Anyone’s life can be prolonged now. Machines
breathe for patients. Machines oxygenate patients’ blood. Machines pump blood into the circulatory system. All this occurs regularly in the intensive care unit. But if physicians put patients on these machines indefinitely
solely to keep blood flowing through arteries regardless of the patient’s condition, the mere preservation of life, and by extension the job of medicine,
is meaningless.

The goal of medicine, according to Kass, is the preservation of health. The word “health” in English means “wholeness.” It is derived from the
Old English hal, which is also the origin of “whole.” For Kass “wholeness” involves a “fully formed mature organism … composed of parts. It is a structure and not a
heap.” Additionally, wholeness includes the “working-well of the work done” by a person’s body. Thus, health consists of a proper balance of parts that
make up the whole and the workings of the whole human being. In order to demonstrate his point, Kass takes the example of a squirrel. A healthy squirrel is
not just a squirrel with a normal digestive tract, it is a squirrel who acts and looks like a squirrel. It leaps from tree to tree, runs, gathers, and
buries. All of these characteristics tell us that this is a fully-functioning, whole squirrel—a healthy squirrel. Similarly, a healthy human being acts
and looks like a human being. While this concept may seem vague, Kass’s point is well-taken; a healthy human is “recognizable if not definable.”

A good example of preserving health is the well-child visit in a pediatrician’s office, where physicians check for normal growth and development. This
demonstrates that “health is a good in its own right, not merely a privation of one or all evils.” In other words, pediatricians don’t just see children
who are sick (though they do that, too); they also see children who are healthy. And in doing so they help make sure that these children remain healthy. Family medicine physicians do something similar with adults. They see their patients on a regular basis
to ensure that patients are exercising, eating right, and have no abnormal blood counts or cholesterol numbers, and that they are otherwise doing well.

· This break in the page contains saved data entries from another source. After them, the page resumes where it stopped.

(** X6. The last report wins: a report that passes the presence test
    leaves the same state whether or not an earlier report for the same
    [deviceId] came before it. *)
Theorem report_status_last_wins (s : server) (deviceId b1 m1 b2 m2 : jsval) :
  incomplete deviceId b2 m2 = false ->
  snd (report_status (snd (report_status s deviceId b1 m1)) deviceId b2 m2)
  = snd (report_status s deviceId b2 m2).
Proof.
  intros Hc. rewrite (report_status_state (snd _)).
  rewrite (Map_has_keys _ (deviceStatus s) deviceId) by apply report_status_keeps.
  rewrite !report_status_state, Hc. simpl.
  destruct (Map_has (deviceStatus s) deviceId) eqn:E; rewrite ?andb_true_r.
  - apply Map_has_true in E as (k & d & -> & E).
    destruct (negb (incomplete (JStr k) b1 m1)); simpl; [|done].
    by rewrite insert_insert_eq.
  - by rewrite andb_false_r.
Qed.

(** X7. Reports that name different identifiers commute: served in either
    order they leave the same state, and each gets the answer it would get
    alone. *)
Theorem report_status_commute (s : server) (id1 b1 m1 id2 b2 m2 : jsval) :
  id1 ≠ id2 ->
  snd (report_status (snd (report_status s id1 b1 m1)) id2 b2 m2)
  = snd (report_status (snd (report_status s id2 b2 m2)) id1 b1 m1)
  /\ fst (report_status (snd (report_status s id1 b1 m1)) id2 b2 m2)
     = fst (report_status s id2 b2 m2)
  /\ fst (report_status (snd (report_status s id2 b2 m2)) id1 b1 m1)
     = fst (report_status s id1 b1 m1).
Proof.
  intros Hne. split; [|split; apply report_status_answer, report_status_keeps].
  rewrite (report_status_state (snd (report_status s id1 b1 m1))).
  rewrite (report_status_state (snd (report_status s id2 b2 m2))).
  rewrite (Map_has_keys _ (deviceStatus s) id2) by apply report_status_keeps.
  rewrite (Map_has_keys _ (deviceStatus s) id1) by apply report_status_keeps.
  rewrite !report_status_state.
  destruct (negb (incomplete id1 b1 m1) && Map_has (deviceStatus s) id1) eqn:E1;
    destruct (negb (incomplete id2 b2 m2) && Map_has (deviceStatus s) id2) eqn:E2;
    try done.
  apply andb_true_iff in E1 as [_ E1]. apply andb_true_iff in E2 as [_ E2].
  apply Map_has_true in E1 as (k1 & d1 & -> & E1).
  apply Map_has_true in E2 as (k2 & d2 & -> & E2). simpl.
  f_equal. apply insert_insert_ne. congruence.
Qed.

(** X8. For POST /report-status the HTTP status always equals the code in
    the body, which is 400, 404 or 200, and the body never carries a
    task. *)
Theorem report_status_http_status (s : server) (deviceId isBusy memory : jsval) :
  let r := fst (report_status s deviceId isBusy memory) in
  statusCode r = sent_code r
  /\ (sent_code r = 400 \/ sent_code r = 404 \/ sent_code r = 200)
  /\ sent_task r = None
  /\ (sent_code r = 400 <-> incomplete deviceId isBusy memory = true)
  /\ (sent_code r = 200 <->
        incomplete deviceId isBusy memory = false
        /\ is_Some (Map_get (deviceStatus s) deviceId)).
Proof.
  intros r. subst r. unfold report_status, Map_has.
  destruct (incomplete deviceId isBusy memory); simpl.
  { repeat split; auto; try done. by intros [? _]. }
  destruct (Map_get (deviceStatus s) deviceId) as [d|]; simpl;
    repeat split; auto; try done.
  intros [_ [? ?]]. done.
Qed.

(** ** Reports and requests together *)

Section RunProperties.

Variable StringToNumber : string -> option Q.

(** The record a request leaves under a key: the one it found, or the pair
    of a complete report naming the key. *)
Lemma handle_record (s : server) (rq : request) (k : string) (d : device) :
  deviceStatus (snd (handle StringToNumber s rq)) !! k = Some d ->
  deviceStatus s !! k = Some d
  \/ exists b m : jsval,
       rq = POST_report_status (JStr k) b m
       /\ d = {| isBusy := b; memory := m |}
       /\ is_undefined b = false /\ is_undefined m = false.
Proof.
  destruct rq as [deviceId b m | deviceId]; simpl.
  - unfold report_status. destruct (incomplete deviceId b m) eqn:Hi; [by left|].
    destruct (Map_has (deviceStatus s) deviceId) eqn:Hh; [|by left].
    apply Map_has_true in Hh as (k0 & d0 & -> & Hh). simpl.
    rewrite lookup_insert. case_decide as Hk; [|by left].
    subst k0. intros [= <-]. right. exists b, m.
    apply incomplete_false in Hi as (_ & ? & ?). done.
  - intros H. left. by destruct (get_task_outcome StringToNumber s deviceId).
Qed.

(** X9. After any run, the record under a key is either the one the run
    started with or the pair carried by a report of the run that names the
    key with both fields present: records change through reports only, and
    a record written by a report never holds [undefined]. *)
Theorem serve_records_from_reports (s : server) (rqs : list request)
    (k : string) (d : device) :
  deviceStatus (snd (serve StringToNumber s rqs)) !! k = Some d ->
  deviceStatus s !! k = Some d
  \/ exists b m : jsval,
       POST_report_status (JStr k) b m ∈ rqs
       /\ d = {| isBusy := b; memory := m |}
       /\ is_undefined b = false /\ is_undefined m = false.
Proof.
  revert s. induction rqs as [|rq rqs IH]; intros s; [by left|].
  rewrite serve_cons. simpl. intros H.
  destruct (IH _ H) as [H1 | (b & m & Hin & Hd)].
  - destruct (handle_record s rq k d H1) as [?|(b & m & -> & Hd)]; [by left|].
    right. exists b, m. split; [left|done].
  - right. exists b, m. split; [by right|done].
Qed.

(** X10. A [deviceId] that is not a string is never taken for a device:
    both handlers leave the state as it was and answer 400 when the value
    is falsy ([undefined], [null], [false], [0]) and 404 when it is truthy
    (a non-zero number, [true], an array or object); for the report, 400
    also when a field is absent. *)
Theorem non_string_deviceId (s : server) (deviceId isBusy memory : jsval) :
  (forall k : string, deviceId ≠ JStr k) ->
  let out1 := report_status s deviceId isBusy memory in
  let out2 := get_task StringToNumber s deviceId in
  snd out1 = s
  /\ sent_code (fst out1) = (if incomplete deviceId isBusy memory then 400 else 404)
  /\ snd out2 = s
  /\ sent_code (fst out2) = (if truthy deviceId then 404 else 400)
  /\ sent_task (fst out2) = None.
Proof.
  intros Hk out1 out2. subst out1 out2.
  assert (Hg : Map_get (deviceStatus s) deviceId = None).
  { destruct deviceId; try done. by destruct (Hk s0). }
  unfold report_status, get_task, Map_has. rewrite Hg.
  destruct (incomplete deviceId isBusy memory), (truthy deviceId); done.
Qed.

(** X11. Devices are served in isolation: a report that names one
    identifier does not change the answer a request of another identifier
    gets. *)
Theorem report_status_other_device (s : server) (deviceId isBusy memory : jsval)
    (k : string) :
  deviceId ≠ JStr k ->
  fst (get_task StringToNumber
         (snd (report_status s deviceId isBusy memory)) (JStr k))
  = fst (get_task StringToNumber s (JStr k)).
Proof.
  intros Hk.
  pose proof (report_status_other_key s deviceId isBusy memory k Hk) as Hr.
  destruct (report_status_keeps s deviceId isBusy memory) as [Hq _].
  unfold get_task. simpl. rewrite Hr, Hq.
  destruct (negb (String.eqb k "")); [|done].
  destruct (deviceStatus s !! k) as [d|]; [|done].
  destruct (refused StringToNumber d); [done|].
  by destruct (guideTaskQueue s).
Qed.

(** X12. The server does not mark a device busy when it hands it a task:
    a device whose record is accepted stays accepted until it reports, and
    [n] requests in a row from it are answered with the first [n] tasks of
    the queue in order (all of them when the queue is shorter), leaving
    the rest, with the registry unchanged. *)
Theorem serve_drain (s : server) (k : string) (d : device) (n : nat) :
  k ≠ "" ->
  deviceStatus s !! k = Some d ->
  refused StringToNumber d = false ->
  let out := serve StringToNumber s (replicate n (GET_get_task (JStr k))) in
  tasks_sent (fst out) = take n (guideTaskQueue s)
  /\ guideTaskQueue (snd out) = drop n (guideTaskQueue s)
  /\ deviceStatus (snd out) = deviceStatus s.
Proof.
  intros Hk Hd Hr. cbv zeta. destruct s as [m q]. simpl in Hd. simpl.
  revert q. induction n as [|n IH]; intros q; [done|].
  simpl replicate. rewrite serve_cons. simpl handle.
  rewrite (get_task_pop StringToNumber m q k d Hk Hd Hr).
  destruct q as [|t q]; simpl.
  - destruct (IH []) as (H1 & H2 & H3).
    rewrite take_nil in H1. rewrite drop_nil in H2. done.
  - destruct (IH q) as (H1 & H2 & H3).
    unfold tasks_sent in *. simpl. by rewrite H1.
Qed.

Check-ups like these are as important as giving a patient antibiotics for pneumonia. Medicine involves figuring out how to maintain the excellent functioning of a human
being. It necessarily includes what today we call preventive medicine: vaccines, cessation of smoking, a healthy diet, an active lifestyle. This view of medicine necessarily involves the patient as a partner to the physician: both work together to help maintain the health of the patient.

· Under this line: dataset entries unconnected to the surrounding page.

(** Loop invariant of [create_sprite_sheet]: the state of the sheet after
    [k] iterations of the tile loop. *)
Definition sheet_composed (chr_data : bytes) (palette : list color)
    (tiles_per_row scale k : Z) (st : sheet_state) : Prop :=
  wf_image (sheet st) /\
  width (sheet st) = tiles_per_row * (8 * scale) /\
  height (sheet st) = sheet_rows chr_data tiles_per_row * (8 * scale) /\
  pasted st = map (placement tiles_per_row scale) (range k) /\
  forall px py,
    0 <= px < tiles_per_row * (8 * scale) ->
    0 <= py < sheet_rows chr_data tiles_per_row * (8 * scale) ->
    getpixel (sheet st) px py
    = Some (sheet_pixel chr_data palette tiles_per_row scale k px py).

(** ** Sample inputs *)

(** A tile record whose only set bit is bit 7 of the low plane at row 0. *)
Definition tile_0x80 : bytes :=
  [x80; x00; x00; x00; x00; x00; x00; x00;
   x00; x00; x00; x00; x00; x00; x00; x00].

(** The grid of [tile_0x80]. *)
Definition grid_0x80 : list (list Z) :=
  [[1; 0; 0; 0; 0; 0; 0; 0]; [0; 0; 0; 0; 0; 0; 0; 0];
   [0; 0; 0; 0; 0; 0; 0; 0]; [0; 0; 0; 0; 0; 0; 0; 0];
   [0; 0; 0; 0; 0; 0; 0; 0]; [0; 0; 0; 0; 0; 0; 0; 0];
   [0; 0; 0; 0; 0; 0; 0; 0]; [0; 0; 0; 0; 0; 0; 0; 0]].

(** The colours of the palette indices [0x0f, 0x20, 0x28, 0x30]. *)
Definition default_palette : list color :=
  [(0x00, 0x00, 0x00); (0xff, 0xff, 0xff); (0xcc, 0xbf, 0x00); (0xff, 0xff, 0xff)].

(** One complete tile and one trailing byte. *)
Definition buffer_17 : bytes := tile_0x80 ++ [xff].

Definition buffer_2_tiles : bytes := tile_0x80 ++ tile_0x80.

Definition rom_2 : bytes := [x2a; x2b].

(** A ROM that holds its header and the first 8 KiB of bank 0. *)
Definition rom_bank_0 : bytes := replicate (Z.to_nat 8208) x00.

Ltac forall_list tac :=
  repeat first [apply Forall_nil_2 | apply Forall_cons_2; [tac|]].

(** ** Vocabulary of the further properties *)

(** The byte with the given bits, most significant first. *)
Definition byte_of_bits (b7 b6 b5 b4 b3 b2 b1 b0 : Z) : Byte.byte :=
  match Byte.of_N (Z.to_N (128 * b7 + 64 * b6 + 32 * b5 + 16 * b4
                           + 8 * b3 + 4 * b2 + 2 * b1 + b0)) with
  | Some b => b
  | None => x00
  end.

(** An 8-bit RGB triple. *)
Definition is_rgb (c : color) : Prop :=
  let '(r, g, b) := c in 0 <= r <= 255 /\ 0 <= g <= 255 /\ 0 <= b <= 255.


(** [extract_chr.py] wrote an output file. *)
Definition written_file (out : list ExtractChr.output) : Prop :=
  exists chr_data, In (ExtractChr.File_written chr_data) out.

(** What [extract_all] does for one entry of [CHR_BANKS]: the 8 KiB at
    the start of PRG bank [b] if the ROM holds them, a warning if not. *)
Definition bank_event (rom : bytes) (name : ExtractAll.asset) (b : Z)
  : list ExtractAll.event :=
  if 16 + b * 0x4000 + 8192 <=? len rom
  then [ExtractAll.File_raw name
          (take (Z.to_nat 8192) (drop (Z.to_nat (16 + b * 0x4000)) rom))]
  else [ExtractAll.Warning_failed name].
(** * GoForge: the packages [testing] and [dependency]

    A shallow embedding of [GenerateTests], [generateTestForFile] and
    [AnalyzeCoverage] of the package [testing] of GoForge and of the
    functions of its package [dependency], together with the parts of the
    Go standard library they call: [strings], [unicode/utf8], [unicode],
    [go/ast], [path/filepath], [os], [os/exec], [text/template] and
    [filepath.Walk].

    Go strings are byte sequences and are modelled by [string].  The file
    system is a tree of directories and regular files, a Go [error] is a
    value of the type [error], and a function that returns an [error] and
    has effects is a computation in a state-and-error monad over [world].

    Modelling assumptions on the operating system: there are no symbolic
    links and no permission failures, a path is resolved lexically against
    the working directory, and writing to an open file does not fail. *)

From stdpp Require Import gmap strings list.
From Stdlib Require Import Ascii ZArith Lia.

#[local] Set Warnings "-register-all".

(** ** Bytes and strings *)

(** The line feed, the horizontal tab and the double quote. *)
Definition LF : string := String "010"%char EmptyString.
Definition TAB : string := String "009"%char EmptyString.
Definition DQ : string := String "034"%char EmptyString.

Many of the things we expect from medicine today do not fall under Kass’s definition of health. The injection of Botox to make one look younger, for example, does not
involve health in any way whatsoever. Having wrinkles in one’s face does not affect the excellent functioning of a person. Endocrinologists, plastic
surgeons, psychiatrists, and many other specialists and generalists all deal with patients who request the kinds of procedures that go beyond health. Whether these procedures ought
to be available is a completely separate question from whether these services fall under the purview of the physician. If physicians perform them for
patients, then physicians, I think, become service providers to the highest bidder. They become technicians at the whim of patients. (Kass addressed some of these same themes about the difference between therapy and enhancement in his 2003 New Atlantis essay “Ageless Bodies, Happy Souls.”)

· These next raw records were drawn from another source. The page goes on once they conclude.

(** * Leantime MCP proxy: the request/response bridging engine

    A shallow embedding of [src/proxy.ts] (class [LeantimeMcpProxy]) and the
    properties of its backoff calculator, response cache, error normalizer,
    SSE consumer, retry orchestrator and message loop, numbered C1 to C10.
    The command line of [src/config.ts] and the session handshake and tool
    listing of [src/server.ts] are embedded as well; the further properties
    of the code are numbered X3 to X29.

    Conventions of the embedding

    - A JavaScript value that comes out of [JSON.parse] is a [json] tree;
      [undefined] (the result of reading a missing property) is [None] of
      [option json].  A parsed number is an exact rational (every finite
      double is one; the rounding of a literal is not modelled) or one of
      the two infinities, which a literal beyond the range of the doubles
      parses to.  The properties of an object keep the order of the text.
    - The delays of the backoff calculator are IEEE 754 doubles, the
      primitive floats; the retry policy holds an integer [maxRetries] and
      finite delays, so a policy with a [NaN] in it (the HTTP front end
      passes on what [parseInt] gives) is not covered.
    - A JavaScript string is a [string]; its characters are the [ascii]
      elements, so the text covered is the one-byte-per-character text, and
      a chunk of a response is the string [chunk.toString()] gives.
    - Synchronous code that may throw returns a [completion]; a promise is
      described by how it settles ([settled]), including never.
    - The instance fields of the proxy, the object store holding the response
      objects, and the observable traffic (lines written to [process.stdout],
      bodies posted to the server, timers) form the record [proxy].
    - [JSON.parse], [Number.prototype.toString], the configuration, the
      remote server, [Date.now()] and [Math.random()] are parameters; one
      message is handled at a time. *)

From Stdlib Require Import Floats.
From Stdlib Require Import ZArith QArith String Ascii List Lia Bool.
From stdpp Require Import base option list strings pretty gmap.
From Equations Require Import Equations.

To be sure, Kass’s 1975 essay does not go into the kind of detailed, philosophical argument that we might hope for. Kass himself admits this when he writes,
“large questions still remain” and “I am not seeking a precise definition of health.” But he gives us a basic and firm outline of the purpose of medicine
and we would be remiss if we didn’t study this purpose carefully. Without a purpose,
medicine lacks moral certainty or a soul. None of us, within medicine or without, can afford that.